Figure 3: Ramp position is achieved by alignment of the patient’s auditory canal with the sternal notch and placement of the folded blankets behind the occiput.

The elderly

Old age is associated with loss of teeth and tissue elasticity and decrease in muscle tone. Establishing an oral and/or nasal airway would assist in overcoming this problem [8].

Edentulous patients

BMV seems to be difficult in toothless patients and as the prevalence of toothlessness is almost 60% among the patients older than 65, BMV is considered a major concern in this age group [13]. Due to the difficulty in appropriate mask sealing in patients with cheeks, as a consequence of lack of teeth, BMV has always been considered too be difficult in these patients. Every physician is likely to face this problem in edentulous patients and it is regarded as one of the predictive factors of DMV. To overcome this problem, diverse techniques including small oral masks, intraoral Randell Baker Saucek Mask, special anatomic masks, oral airways, nasal masks and leaving dentures in place during induction of general anesthesia have been practiced [13,14].

Furthermore, we studied the efficiency of ventilation by placing a folded gauze in the buccal cavities (on the both sides of the airway) in edentulous patients and concluded that placing a folded gauze in the buccal cavities (on the both sides of the airway) in edentulous patients would significantly facilitate BMV compared with no intervention in edentulous patients (Figure 4). Another significant result of our study was that female edentulous patients were ventilated more efficiently compared with the male edentulous patients [15].


Figure 4: Placing a folded gauze in the buccal cavities (on the both sides of the airway) in edentulous patients is performed to improve Bag-Mask-Ventilation.

In a study performed by Racine et al. on 49 edentulous patients, it was concluded that placing the mask in a lower lip position by repositioning the caudal end of the mask above the lower lip while maintaining the head in extension would lead to less air leak and better BMV compared with the conventional approach in which the rim of the mask is placed on the chin [16].


A history of snoring is indicative of redundant oropharyngeal tissue.
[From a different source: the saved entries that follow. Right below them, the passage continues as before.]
(** * BalTrj: 2-D ballistic trajectory with quadratic drag

    A shallow embedding of [BalTrj.py]: the equation of motion [derv], the
    scan over the integrated sample table (apex index [m], truncation index
    [n]), and the two event refinements by three-point Lagrange
    interpolation.

    Numbers.  The script computes in IEEE double precision through numpy,
    where a division by zero does not raise but yields an infinity or a NaN.
    A [float] here is a real number or one of the three special values;
    finite arithmetic is exact (no rounding, no overflow, no signed zero).

    Failure.  The exceptions the script can raise on its own are the
    out-of-range index error of numpy indexing, [Raise IndexError] in the
    [result] type, and the [ZeroDivisionError] of a division between two
    plain Python numbers, which the apex refinement meets when its fit is
    constant.  Negative indices count from the end, as in Python.

    The output of [odeint] is an input of the model: [yint] is any table of
    rows, [t] the time grid it was computed on. *)

From Stdlib Require Import Reals Lra Lia ZArith List Bool.
Import ListNotations.

Open Scope R_scope.

(** ** numpy floats *)

Inductive float : Type :=
| Fin (r : R)
| PInf
| NInf
| NaN.

Definition Rsgn (r : R) : comparison :=
  if Rlt_dec r 0 then Lt else if Rlt_dec 0 r then Gt else Eq.

(** The infinity of a given sign; a zero sign stands for [0/0] or [0*inf]. *)
Definition inf_of (s : comparison) : float :=
  match s with Lt => NInf | Gt => PInf | Eq => NaN end.

Definition is_finite (a : float) : bool :=
  match a with Fin _ => true | _ => false end.

Definition fneg (a : float) : float :=
  match a with
  | Fin x => Fin (- x)
  | PInf => NInf
  | NInf => PInf
  | NaN => NaN
  end.

Definition fadd (a b : float) : float :=
  match a, b with
  | Fin x, Fin y => Fin (x + y)
  | NaN, _ | _, NaN => NaN
  | PInf, NInf | NInf, PInf => NaN
  | PInf, _ | _, PInf => PInf
  | NInf, _ | _, NInf => NInf
  end.

Definition fsub (a b : float) : float := fadd a (fneg b).

Definition fmul (a b : float) : float :=
  match a, b with
  | Fin x, Fin y => Fin (x * y)
  | NaN, _ | _, NaN => NaN
  | Fin x, PInf | PInf, Fin x => inf_of (Rsgn x)
  | Fin x, NInf | NInf, Fin x => inf_of (CompOpp (Rsgn x))
  | PInf, PInf | NInf, NInf => PInf
  | PInf, NInf | NInf, PInf => NInf
  end.

Definition fdiv (a b : float) : float :=
  match a, b with
  | Fin x, Fin y => if Req_dec_T y 0 then inf_of (Rsgn x) else Fin (x / y)
  | NaN, _ | _, NaN => NaN
  | Fin _, (PInf | NInf) => Fin 0
  | PInf, Fin y => if Rlt_dec y 0 then NInf else PInf
  | NInf, Fin y => if Rlt_dec y 0 then PInf else NInf
  | (PInf | NInf), (PInf | NInf) => NaN
  end.

(** [a < b]; every comparison with a NaN is false. *)
Definition fltb (a b : float) : bool :=
  match a, b with
  | Fin x, Fin y => if Rlt_dec x y then true else false
  | NInf, (Fin _ | PInf) => true
  | Fin _, PInf => true
  | _, _ => false
  end.

(** [a ** 2] and [a ** 0.5] *)
Definition fsqr (a : float) : float := fmul a a.

Definition fsqrt (a : float) : float :=
  match a with
  | Fin x => if Rlt_dec x 0 then NaN else Fin (sqrt x)
  | PInf => PInf
  | NInf | NaN => NaN
  end.

(** [np.arctan] and [np.degrees] *)
Definition arctan (a : float) : float :=
  match a with
  | Fin x => Fin (atan x)
  | PInf => Fin (PI / 2)
  | NInf => Fin (- (PI / 2))
  | NaN => NaN
  end.

Definition degrees (a : float) : float := fmul a (Fin (180 / PI)).

Declare Scope float_scope.
Delimit Scope float_scope with fl.
Notation "a [+] b" := (fadd a b) (at level 50, left associativity) : float_scope.
Notation "a [-] b" := (fsub a b) (at level 50, left associativity) : float_scope.
Notation "a [*] b" := (fmul a b) (at level 40, left associativity) : float_scope.
Notation "a [/] b" := (fdiv a b) (at level 40, left associativity) : float_scope.
Notation "a [<] b" := (fltb a b) (at level 70, no associativity) : float_scope.
Open Scope float_scope.

(** ** Exceptions and Python indexing *)

(** [IndexError] is what numpy indexing raises and [ZeroDivisionError]
    what the division of two plain Python numbers by zero raises.  The other
    constructors name the error conditions of the design's taxonomy; no path
    of the script raises any of them. *)
Inductive exn : Type :=
| IndexError
| ZeroDivisionError
| InvalidParameters
| IntegrationFailure
| NoApexFound
| NoImpactFound
| DegenerateFit
| InsufficientSamples.

Inductive result (A : Type) : Type :=
| Ok (a : A)
| Raise (e : exn).
Arguments Ok {A} a.
Arguments Raise {A} e.

Definition bind {A B : Type} (c : result A) (k : A -> result B) : result B :=
  match c with
  | Ok a => k a
  | Raise e => Raise e
  end.

Notation "x <- c ;; k" := (bind c (fun x => k))
  (at level 61, c at next level, right associativity).

(** [l[i]] for a list or a numpy axis of length [N]: [0 <= i < N] selects
    from the front, [-N <= i < 0] from the end, anything else raises. *)
Definition getitem {A : Type} (l : list A) (i : Z) : result A :=
  let N := Z.of_nat (length l) in
  let j := if (i <? 0)%Z then (N + i)%Z else i in
  if ((0 <=? j) && (j <? N))%Z
  then match nth_error l (Z.to_nat j) with
       | Some a => Ok a
       | None => Raise IndexError
       end
  else Raise IndexError.

(** A row of the solution table: columns 0..3 are the horizontal velocity,
    the vertical velocity, the horizontal position and the altitude. *)
Record row : Type := Row { col0 : float; col1 : float; col2 : float; col3 : float }.

(** [yint[i, j]] for a constant column [j]. *)
Definition getcell (yint : list row) (i : Z) (col : row -> float) : result float :=
  r <- getitem yint i ;; Ok (col r).

(** ** numpy [poly1d] and scipy [lagrange]

    A polynomial is its coefficient array, highest power first, with the
    leading zeros removed by every constructor call. *)

Definition poly : Type := list float.

Fixpoint trim_zeros (c : list float) : list float :=
  match c with
  | Fin r :: c' => if Req_dec_T r 0 then trim_zeros c' else c
  | _ => c
  end.

Definition poly1d (c : list float) : poly :=
  match trim_zeros c with
  | [] => [Fin 0]
  | c' => c'
  end.

Definition order (p : poly) : nat := (length p - 1)%nat.

(** A number as the interpreter sees it: a numpy float, whose arithmetic
    never raises, or a plain Python number. *)
Inductive pynum : Type :=
| Np (a : float)
| Py (r : R).

Definition as_float (a : pynum) : float :=
  match a with
  | Np x => x
  | Py r => Fin r
  end.

(** [-a], [a*b] and [a/b]: between two plain numbers the operation is
    Python's, and a division by zero raises; as soon as one operand is a
    numpy float the operation is numpy's. *)
Definition py_neg (a : pynum) : pynum :=
  match a with
  | Np x => Np (fneg x)
  | Py r => Py (- r)
  end.

Definition py_mul (a b : pynum) : pynum :=
  match a, b with
  | Py x, Py y => Py (x * y)
  | _, _ => Np (as_float a [*] as_float b)
  end.

Definition py_div (a b : pynum) : result pynum :=
  match a, b with
  | Py x, Py y => if Req_dec_T y 0 then Raise ZeroDivisionError else Ok (Py (x / y))
  | _, _ => Ok (Np (as_float a [/] as_float b))
  end.

(** [p[k]] as [poly1d.__getitem__] has it in the numpy releases that
    accept the float sample count of line 26: the coefficient of the power
    [k], a numpy float, and the Python integer [0] above the order.
<<
    ind = self.order - val
    if val > self.order: return 0
    if val < 0: return 0
    return self.coeffs[ind]
>> *)
Definition coef (p : poly) (k : nat) : pynum :=
  if (order p <? k)%nat then Py 0 else Np (nth (order p - k) p (Fin 0)).

(** [p(x)], Horner's scheme started from zero as [np.polyval] does. *)
Definition polyval (p : poly) (x : float) : float :=
  fold_left (fun y c => y [*] x [+] c) p (Fin 0).

(** Element-wise sum of two arrays aligned at the head; what is left of
    the longer one is kept. *)
Fixpoint addh (u v : list float) : list float :=
  match u, v with
  | [], _ => v
  | _, [] => u
  | a :: u', b :: v' => (a [+] b) :: addh u' v'
  end.

(** [np.convolve(a, b)]: the coefficient array of the product. *)
Fixpoint convolve (a b : list float) : list float :=
  match a with
  | [] => []
  | a0 :: a' =>
      match map (fmul a0) b with
      | [] => []
      | h :: tl => h :: addh tl (convolve a' b)
      end
  end.

(** [np.polyadd]: the shorter array is padded with leading zeros. *)
Definition pad (k : nat) (c : list float) : list float := repeat (Fin 0) k ++ c.

Definition polyadd (a b : list float) : list float :=
  let la := length a in
  let lb := length b in
  map (fun ab => fst ab [+] snd ab) (combine (pad (lb - la) a) (pad (la - lb) b)).

Definition poly_add (p q : poly) : poly := poly1d (polyadd p q).
Definition poly_mul (p q : poly) : poly := poly1d (convolve p q).
Definition poly_div (p : poly) (s : float) : poly := poly1d (map (fun c => c [/] s) p).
In such situations using an oral airway and head extension position, if not contraindicated, would be helpful [8].

Nasogastric tube

In the study of Noguchi et al., dental glue was administered in the patients with NGT to improve BMV. The obtained results indicated that using denture adhesive in patients with NGT would increase Expiratory volumes compared with the patients in which denture adhesive was not used (P<0.001) [17].

Drug-related causes

Opioids: Large doses of opioids decrease chest wall compliance and therefore lead to DMV, a conditioned known as “Wooden Chest Syndrome” [5]. However using premedication including Midazolam and Diazepam and non-depolarizing muscle relaxants significantly decreases the incidence of this syndrome and treats it [18].
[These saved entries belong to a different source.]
(** X4: a construction that returns leaves a new pool at the end of the
    table whose counter is the number of its free frames: all frames are
    [Free] with an external bitmap, all but frame 0 when self-hosted (the
    pool then has at least one frame). *)
Theorem construct_counter_exact b n i w w' :
  0 <= n -> (i = 0 -> 1 <= n) ->
  construct b n i w = Done w' ->
  exists this,
    frame_pools w' = frame_pools w ++ [this] /\
    base_frame_no this = b /\ nframes this = n /\
    (forall j, (if i =? 0 then 1 else 0) <= j < n ->
       state_at this (mem w') j = Free) /\
    nFreeFrames this = count_free this (mem w').
Proof.
  intros Hn Hself Hd.
  destruct (construct_new_pool b n i w w' Hn Hd)
    as (this & Htab & Hb & Hnf & Hcap & Hcnt & Hfree & Hused).
  exists this. repeat split; auto.
  rewrite Hcnt, count_free_all, Hnf. unfold FRAME_SIZE in Hcap.
  destruct (Z.eqb_spec i 0) as [Hi | Hi].
  - specialize (Hself Hi). rewrite to_ulong_small by range.
    replace (Z.to_nat n) with (S (Z.to_nat (n - 1))) by lia.
    rewrite count_free_upto_but_first; [lia | |].
    + rewrite (Hused Hi). discriminate.
    + intros j Hj. apply Hfree. lia.
  - rewrite count_free_upto_all_free; [lia |].
    intros j Hj. apply Hfree. lia.
Qed.

Lemma construct_counter_exact_witness :
  exists this,
    frame_pools (mkWorld
      (set_states (to_ulong (99 * FRAME_SIZE)) (Z.to_nat 16) 0 Free
         boot_memory)
      [mkPool 100 16 16 99 (to_ulong (99 * FRAME_SIZE))]) =
      frame_pools boot ++ [this] /\
    base_frame_no this = 100 /\ nframes this = 16 /\
    (forall j, (if 99 =? 0 then 1 else 0) <= j < 16 ->
       state_at this
         (mem (mkWorld
            (set_states (to_ulong (99 * FRAME_SIZE)) (Z.to_nat 16) 0 Free
               boot_memory)
            [mkPool 100 16 16 99 (to_ulong (99 * FRAME_SIZE))])) j = Free) /\
    nFreeFrames this =
      count_free this
        (mem (mkWorld
           (set_states (to_ulong (99 * FRAME_SIZE)) (Z.to_nat 16) 0 Free
              boot_memory)
           [mkPool 100 16 16 99 (to_ulong (99 * FRAME_SIZE))])).
Proof.
  apply (construct_counter_exact 100 16 99 boot).
  - lia.
  - intro H. discriminate H.
  - reflexivity.
Defined.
Succinylcholine: Frequently, administering succinylcholine both in children and adults leads to increased muscular tone of masseter muscle which in turns can result in clinically significant jaw rigidity, (Jaw of Steel), affecting ventilation efficiency [5,19,20]. Masseter spasm per se is considered a benign phenomenon; however it might also be an early alarming indicator of malignant hyperthermia. In a study by Meakin et al., it was hypothesized that this increase in muscular tone or spasm may be due to admininestering doses lower than the required doses [21].